Halfway up the Mont-Blanc in Courmayeur’s impressive 360°-turning SkyWay cable car, we suddenly leave the sun in the valley as we enter a layer of clouds that are spitting out snow in a fury. Our small group of adventurers had been hoping for sunshine, but once at the top, the glacial wind and relentless snow seemed somehow more appropriate for mountaineering on Mont-Blanc’s glaciers.
Our guide, Alberto, starts to rope us together and give us a safety briefing. The glacier has been changing rapidly over the summer and there have been an increasing number of crevasses appearing, so we need to be vigilant. We venture out, following in single file, stepping over deep fissures in the ice that seem to descend to the center of the Earth. We have three hours to make our circuit. I check the time on my Montblanc Summit, which is snug and warm under my jacket. I play with the compass and the gyroscope (these could come in useful if we get into trouble) and check our altitude — we are at 3,466 meters. Alberto asks us if we know how high the Mont-Blanc is and my hand flies up like an eager pupil.
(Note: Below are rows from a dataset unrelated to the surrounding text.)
(** A context scripted by what compiles, what links, which uniforms and
    attributes exist, and what a canvas answers.  Handles are numbered by
    the length of the log. *)
Definition mock (compiles : string → bool) (shader_log : option string)
    (links : bool) (program_log : option string)
    (uniforms : string → option WebGLUniformLocation)
    (attributes : string → number) (reply : ContextReply) : Driver :=
  {| on_createFramebuffer h := Some (N.of_nat (length h));
     on_createRenderbuffer h := Some (N.of_nat (length h));
     on_createBuffer h := Some (N.of_nat (length h));
     on_createProgram h := Some (N.of_nat (length h));
     on_createShader h _ := Some (N.of_nat (length h));
     on_getShaderParameter h sh _ :=
       match source_of h sh with Some src => compiles src | None => false end;
     on_getShaderInfoLog _ _ := shader_log;
     on_getProgramParameter _ _ _ := links;
     on_getProgramInfoLog _ _ := program_log;
     on_getUniformLocation _ _ name := uniforms name;
     on_getAttribLocation _ _ name := attributes name;
     on_getContext _ _ _ _ := reply;
     canvas_of ctx := ctx |}.

(** A shader source compiles unless it is the text ["#error"]. *)
Definition compiles_unless_error (src : string) : bool :=
  negb (String.eqb src "#error").

(** Uniforms [tint] and [scale] exist, and nothing else. *)
Definition demo_uniforms (name : string) : option WebGLUniformLocation :=
  if String.eqb name "tint" then Some 7%N
  else if String.eqb name "scale" then Some 8%N
  else None.

(** Attribute [points] is at index 0, [colors] at index 1; others are not
    found. *)
Definition demo_attributes (name : string) : number :=
  if String.eqb name "points" then 0
  else if String.eqb name "colors" then 1
  else -1.

Definition demo_driver : Driver :=
  mock compiles_unless_error (Some "ERROR: 0:1: unexpected token") true
    (Some "ERROR: varying mismatch") demo_uniforms demo_attributes
    (Returns (Some 1%N)).

(** A context in which every uniform name resolves, to location 9. *)
Definition generous_driver : Driver :=
  mock compiles_unless_error None true None (λ _, Some 9%N)
    demo_attributes (Returns (Some 1%N)).

(** A context in which nothing links and whose diagnostic logs are empty
    strings. *)
Definition silent_driver : Driver :=
  mock compiles_unless_error (Some "") false (Some "") demo_uniforms
    demo_attributes (Returns (Some 1%N)).

(** A context in which nothing links, with a diagnostic log. *)
Definition unlinkable_driver : Driver :=
  mock compiles_unless_error (Some "ERROR: 0:1: unexpected token") false
    (Some "ERROR: varying mismatch") demo_uniforms demo_attributes
    (Returns (Some 1%N)).

(** A context on a canvas whose [getContext] raises an exception. *)
Definition raising_driver : Driver :=
  mock compiles_unless_error None true None demo_uniforms demo_attributes
    Raises.

(** A context on a canvas that yields no rendering context. *)
Definition headless_driver : Driver :=
  mock compiles_unless_error None true None demo_uniforms demo_attributes
    (Returns None).

(** ** Vocabulary of the statements *)

Fixpoint count_calls (f : GLCall → bool) (h : History) : nat :=
  match h with
  | [] => 0
  | call :: rest => (if f call then 1 else 0) + count_calls f rest
  end.

(** A query of the location resolver for [name]. *)
Definition is_location_query (name : string) (call : GLCall) : bool :=
  match call with
  | getUniformLocation _ n _ | getAttribLocation _ n _ => String.eqb n name
  | _ => false
  end.

Definition location_queries (name : string) (h : History) : nat :=
  count_calls (is_location_query name) h.

(** The two halves of [Program.uniform]: resolving the location, then
    dispatching on the value. *)
Definition locate_uniform (name : string) : M Program.t unit :=
  let* this := get_this in
  if is_nullish (vars_get (Program.vars this) name) then
    let* loc :=
      gl_ask (λ d h, on_getUniformLocation d h (Program.program this) name)
        (getUniformLocation (Program.program this) name) in
    match loc with
    | None => throw (Error ("Failed to locate uniform '" +:+ name +:+ "'"))
    | Some loc => Program.set_var name (UniformLoc loc)
    end
  else ret tt.

Definition dispatch_uniform (name : string) (value : Value)
    (i : option bool) (dim : option JSNumber) : M Program.t unit :=
  let* this := get_this in
  let v := vars_get (Program.vars this) name in
  if isArray value then
    let l := if truthy_number dim then dim else Value_length value in
    let method :=
      "uniform" +:+ JSNumber_to_string l
      +:+ (if truthy_bool i then "i" else "f") +:+ "v" in
    invoke method (uniform_vector method v value)
  else
    match value with
    | VNumber _ | VBoolean _ =>
        if truthy_bool i then gl_do (uniform1i v value)
        else gl_do (uniform1f v value)
    | _ => throw (Error ("Invalid uniform value: " +:+ ToString value))
    end.

Definition dispatch_matrix (name : string) (matrix : list number)
    (transpose : option bool) : M Program.t unit :=
  let method :=
    "uniformMatrix"
    +:+ Root_to_string (Math_sqrt (Z.of_nat (length matrix))) +:+ "fv" in
  let* this := get_this in
  invoke method
    (uniform_matrix method (vars_get (Program.vars this) name)
       (truthy_bool transpose) matrix).

Definition bind_attrib (name : string) (value : Buffer.t) (size : number)
    (stride : option number) : M Program.t unit :=
  Buffer.bind_ value ;;;
  let* this := get_this in
  gl_do (enableVertexAttribArray (vars_get (Program.vars this) name)) ;;;
  let* this := get_this in
  gl_do (vertexAttribPointer (vars_get (Program.vars this) name) size FLOAT
           false (match stride with None => 0 | Some s => s end) 0).

(** A computation that leaves the program record alone and asks the
    location resolver nothing. *)
Definition frames (m : M Program.t unit) : Prop :=
  ∀ (d : Driver) (p : Program.t) (h : History),
    (m d (p, h)).2.1 = p
    ∧ ∀ n, location_queries n (m d (p, h)).2.2 = location_queries n h.

Definition locate_attrib (name : string) : M Program.t unit :=
  let* this := get_this in
  if is_nullish (vars_get (Program.vars this) name) then
    let* loc :=
      gl_ask (λ d h, on_getAttribLocation d h (Program.program this) name)
        (getAttribLocation (Program.program this) name) in
    Program.set_var name (AttribLoc loc)
  else ret tt.

(** Reading a decimal numeral back. *)
Definition string_to_number (s : string) : option number :=
  option_map Z.of_int (NilZero.int_of_string s).

(** A string cut [n] characters before its end. *)
Definition front (n : nat) (s : string) : string :=
  String.substring 0 (String.length s - n) s.

Definition back (n : nat) (s : string) : string :=
  String.substring (String.length s - n) n s.

(** The size [Program.uniform] prints into the name of a vector entry
    point: the [dim] argument when it is truthy, the length otherwise. *)
Definition vector_size (dim : option JSNumber) (value : Value)
  : option JSNumber :=
  if truthy_number dim then dim else Value_length value.

(** The vector entry points of the context, by size and variant. *)
Definition vector_entry (n : Z) (integer : bool) : option string :=
  match n with
  | 1 => Some (if integer then "uniform1iv" else "uniform1fv")
  | 2 => Some (if integer then "uniform2iv" else "uniform2fv")
  | 3 => Some (if integer then "uniform3iv" else "uniform3fv")
  | 4 => Some (if integer then "uniform4iv" else "uniform4fv")
  | _ => None
  end.

(** The vector entry point for a size that may be no integer, or
    [undefined]: only an integer has one. *)
Definition sized_entry (size : option JSNumber) (integer : bool)
  : option string :=
  match size with
  | Some (Integer n) => vector_entry n integer
  | _ => None
  end.

(** A character occurs in a string. *)
Fixpoint mentions (c : Ascii.ascii) (s : string) : bool :=
  match s with
  | EmptyString => false
  | String c' rest => Ascii.eqb c c' || mentions c rest
  end.

(** The square-matrix entry points of the context, by dimension. *)
Definition matrix_entry (n : Z) : option string :=
  match n with
  | 2 => Some "uniformMatrix2fv"
  | 3 => Some "uniformMatrix3fv"
  | 4 => Some "uniformMatrix4fv"
  | _ => None
  end.



(** The context a canvas reply amounts to, a raised exception being caught. *)
Definition context_of_reply (reply : ContextReply) : option Context :=
  match reply with
  | Raises => None
  | Returns ctx => ctx
  end.

(** A framebuffer wrapper before any depth attachment. *)
Definition plain_framebuffer : Framebuffer.t :=
  {| Framebuffer.framebuffer := Some 0%N; Framebuffer.renderbuffer := None |}.

(** Context attributes by which a caller might try to ask for the
    "no error" mode. *)
Definition no_error_options : gmap string Value :=
  {[ "noerror" := VBoolean true ]}.

(** The attribute indices among the entries of a table: the values that
    are numbers. *)
Definition attribute_indices (entries : list (string * Location))
  : list number :=
  omap (λ entry, match entry.2 with
                 | AttribLoc index => Some index
                 | UniformLoc _ => None
                 end) entries.

(** A program just constructed: handle 0, nothing resolved yet. *)
Definition fresh_program : Program.t :=
  {| Program.program := 0%N; Program.vars := ∅ |}.

Definition fresh_buffer : Buffer.t :=
  {| Buffer.buffer := Some 0%N; Buffer.target := ARRAY_BUFFER;
     Buffer.size := -1 |}.

(** ** Further methods: buffers made by the facade *)

(** A method run on another object: its calls join the log, and the object
    is returned as the method left it. *)
Definition method_on {T U} (obj : U) (m : M U unit) : M T U :=
  λ d s,
    let '(r, (obj', h)) := m d (obj, s.2) in
    (match r with Ok _ => Ok obj' | Throw e => Throw e end, (s.1, h)).

(** [Igloo.array]. *)
Definition Igloo_array {T} (data : option Payload) (usage : option Z)
  : M T Buffer.t :=
  let* buffer := construct (Buffer.new (Some ARRAY_BUFFER)) in
  match data with
  | Some data =>
      method_on buffer
        (Buffer.update data
           (Some (match usage with None => STATIC_DRAW | Some u => u end)))
  | None => ret buffer
  end.

(** [Igloo.elements]. *)
Definition Igloo_elements {T} (data : option Payload) (usage : option Z)
  : M T Buffer.t :=
  let* buffer := construct (Buffer.new (Some ELEMENT_ARRAY_BUFFER)) in
  match data with
  | Some data =>
      method_on buffer
        (Buffer.update data
           (Some (match usage with None => STATIC_DRAW | Some u => u end)))
  | None => ret buffer
  end.

(** A run of [update] calls on one buffer, one per payload. *)
Definition updates (payloads : list Payload) (usage : option Z)
  : M Buffer.t unit :=
  for_each payloads (λ data, Buffer.update data usage).

Definition is_bufferData (call : GLCall) : bool :=
  match call with bufferData _ _ _ => true | _ => false end.

Definition is_bufferSubData (call : GLCall) : bool :=
  match call with bufferSubData _ _ _ => true | _ => false end.

Definition is_createFramebuffer (call : GLCall) : bool :=
  match call with createFramebuffer _ => true | _ => false end.

(** A lost context: every creation answers [null]. *)
Definition lost_driver : Driver :=
  {| on_createFramebuffer _ := None;
     on_createRenderbuffer _ := None;
     on_createBuffer _ := None;
     on_createProgram _ := None;
     on_createShader _ _ := None;
     on_getShaderParameter _ _ _ := false;
     on_getShaderInfoLog _ _ := None;
     on_getProgramParameter _ _ _ := false;
     on_getProgramInfoLog _ _ := None;
     on_getUniformLocation _ _ _ := None;
     on_getAttribLocation _ _ _ := -1;
     on_getContext _ _ _ _ := Returns None;
     canvas_of ctx := ctx |}.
Anyone who loves Montblanc watches will know that their 4810 Collection is named after the height of the brand’s namesake!
The striking peaks of the Mont-Blanc massif, or the Monte Bianco, as they call it on the Italian side of the mountain, stand majestically above the valley and the villages of La Salle, Morgex, Pré-Sainte-Didier, Courmayeur and La Thuile. At the top, the Glacier du Géant (the Giant’s Glacier in English) covers 1,719 hectares and offers a passage over to the French side for experienced mountaineers.
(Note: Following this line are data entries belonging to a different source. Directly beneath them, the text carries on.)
(** A sorted list is determined by its entries of each score in their
    order: whatever stable sort Python runs, its result is that of
    [sort_desc]. *)
Lemma sorted_stable_unique (l1 l2 : list MatchResult) :
  StronglySorted by_score_desc l1 -> StronglySorted by_score_desc l2 ->
  (forall s : Z, filter (fun r => score r = s) l1 = filter (fun r => score r = s) l2) ->
  l1 = l2.
Proof.
  assert (Hhead : forall x l y k,
             StronglySorted by_score_desc (y :: k) ->
             filter (fun r => score r = score x) (x :: l) =
             filter (fun r => score r = score x) (y :: k) ->
             (score x <= score y)%Z).
  { intros x l y k Hk He. rewrite filter_cons_True in He by reflexivity.
    assert (Hin : x ∈ filter (fun r => score r = score x) (y :: k))
      by (rewrite <- He; left).
    apply list_elem_of_filter in Hin as [_ Hin].
    apply StronglySorted_inv in Hk as [_ Hy].
    apply elem_of_cons in Hin as [-> | Hin]; [lia |].
    rewrite Forall_forall in Hy. apply Hy in Hin. exact Hin. }
  intros H1. revert l2. induction H1 as [| x l1 Hs1 IH Hx]; intros l2 H2 Hf.
  - destruct l2 as [| y l2]; [reflexivity |].
    specialize (Hf (score y)). rewrite filter_cons_True in Hf by reflexivity.
    discriminate.
  - destruct l2 as [| y l2].
    { specialize (Hf (score x)). rewrite filter_cons_True in Hf by reflexivity.
      discriminate. }
    assert (Hxy : score x = score y).
    { apply Z.le_antisymm.
      - eapply Hhead; [exact H2 | apply Hf].
      - eapply (Hhead y l2 x l1); [now constructor | symmetry; apply Hf]. }
    pose proof (Hf (score x)) as Hfx.
    rewrite filter_cons_True in Hfx by reflexivity.
    rewrite filter_cons_True in Hfx by (symmetry; exact Hxy).
    injection Hfx as -> Hfx. f_equal.
    apply StronglySorted_inv in H2 as [H2 _]. apply IH; [exact H2 |].
    intros s. specialize (Hf s). rewrite !filter_cons in Hf.
    destruct (decide (score y = s)) as [<- | Hne]; [exact Hfx | exact Hf].
Qed.

Lemma sort_desc_unique (l l' : list MatchResult) :
  StronglySorted by_score_desc l' ->
  (forall s : Z, filter (fun r => score r = s) l' = filter (fun r => score r = s) l) ->
  l' = sort_desc l.
Proof.
  intros Hs Hf. apply sorted_stable_unique; [exact Hs | apply sort_desc_sorted |].
  intros s. now rewrite Hf, sort_desc_stable.
Qed.

Lemma py_slice_to_prefix {A} (l : list A) (stop : Z) : py_slice_to l stop `prefix_of` l.
Proof.
  unfold py_slice_to. destruct (0 <=? stop)%Z; apply prefix_take.
Qed.

Lemma py_slice_to_length {A} (l : list A) (stop : Z) :
  length (py_slice_to l stop) =
  if (0 <=? stop)%Z then Nat.min (Z.to_nat stop) (length l)
  else Z.to_nat (Z.of_nat (length l) + stop).
Proof.
  unfold py_slice_to. destruct (Z.leb_spec 0 stop); rewrite length_take; lia.
Qed.

Lemma StronglySorted_prefix {A} (R : A -> A -> Prop) (l k : list A) :
  l `prefix_of` k -> StronglySorted R k -> StronglySorted R l.
Proof.
  intros [m ->] Hk. revert Hk. induction l as [| x l IH]; cbn; [constructor |].
  intros Hk. apply StronglySorted_inv in Hk as [Hs Hx].
  constructor; [now apply IH |].
  apply Forall_app in Hx. tauto.
Qed.

Lemma filter_prefix {A} (P : A -> Prop) `{forall x, Decision (P x)} (l k : list A) :
  l `prefix_of` k -> filter P l `prefix_of` filter P k.
Proof. intros [m ->]. rewrite filter_app. now exists (filter P m). Qed.

Lemma score_all_spec (me : User) (others : list User) (all : list MatchResult) :
  score_all me others = Some all -> Forall2 (scored me) others all.
Proof.
  unfold score_all. intros Hall. apply mapM_Some_1 in Hall.
  eapply Forall2_impl; [exact Hall |]. cbv beta. intros other r Hr.
  destruct (match_score me other) as [s |] eqn:Hs; [| discriminate].
  apply (inj Some) in Hr. subst r. split; [reflexivity | exact Hs].
Qed.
Walking on the roof of Europe is almost surreal as the snow whirls around us. I get a sense of why so many people are addicted to mountaineering. It is an experience like no other. We stop at a particularly large crevasse and Alberto asks us who would like to climb down. My hand is not quite so eager to go up this time, but after watching the others venture down, I find some courage and take my ice picks and descend backwards into the ice. It is calmer inside, out of the wind, and the ice is a mesmerizing mix of gray and turquoise. As I am figuring out how to dig my shoe spikes into the ice and use the ice picks to steady myself, Alberto jokingly shouts down to me “What’s your heart rate reading on that watch of yours?” But I’m not looking!
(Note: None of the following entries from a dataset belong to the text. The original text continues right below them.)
(** * RestAdapter: request logging and outcome classification

    A shallow embedding of [RestAdapter/rest_adapter.py]: the [RestAdapter]
    class with its constructor, its [log] method and the generic [_do]
    dispatcher behind [get], [post], [put] and [delete].

    Conventions of the embedding.
    - A Python [str] is a [string]; a character is its code point, so the
      text covered is the code points below 256.  [Py.upper] is the one of
      CPython on ASCII and the identity on the code points 128 to 255, where
      CPython also changes the letters among them; no such change yields
      one of the labels this class compares an uppercased text with, so
      what is tested on an uppercased text is exact, and a text built from
      one is exact when the original is ASCII ([is_ascii]).
    - Python built-ins the class relies on ([str.upper], [repr] of a list of
      strings, [str.format]) are embedded in [Module Py], following CPython
      3.10 and later (the class uses [match]) on a 64-bit build.
    - The [requests] session, the file system and [urllib3] are external
      collaborators: an instance of [Environment] gives their behaviour,
      exceptions included.
    - The logger is a sink of records: each call of a [Logger] method
      appends one record (logger, numeric level, message). *)

From Stdlib Require Import ZArith List String Ascii Bool Lia DecimalString.
Import ListNotations.

Local Open Scope string_scope.
Local Open Scope Z_scope.

(** ** Exceptions and results *)

(** The exceptions that occur; a [RequestException] carries its [str(e)]. *)
Inductive exn : Type :=
| RequestException (text : string)
| ValueError (msg : string)
| KeyError (key : string)
| IndexError (msg : string)
| OSError (msg : string).

(** The outcome of a piece of Python code: it returns a value, it raises, or
    it leaves the fragment of Python embedded here ([Unmodelled]; only
    [Py.format] produces it, see [Py.output_markup]). *)
Inductive result (A : Type) : Type :=
| Return (a : A)
| Raise (e : exn)
| Unmodelled.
We make it back to the SkyWay station cold but exhilarated, and devour a fabulous lunch of local meats, cheeses and polenta. The Italians can even lay on a feast at the top of a mountain!
On the way back down to the valley, I check my steps, I’m at 10,600 already, and I enjoy the panoramic ride while experimenting with changing the look of the dial by flicking between the electronic replicas of the 1858 Automatic with date, the 1858 Small Seconds, the 1858 Chronograph as well as two TimeWalker versions. It is so much fun, I almost forget to look out of the window.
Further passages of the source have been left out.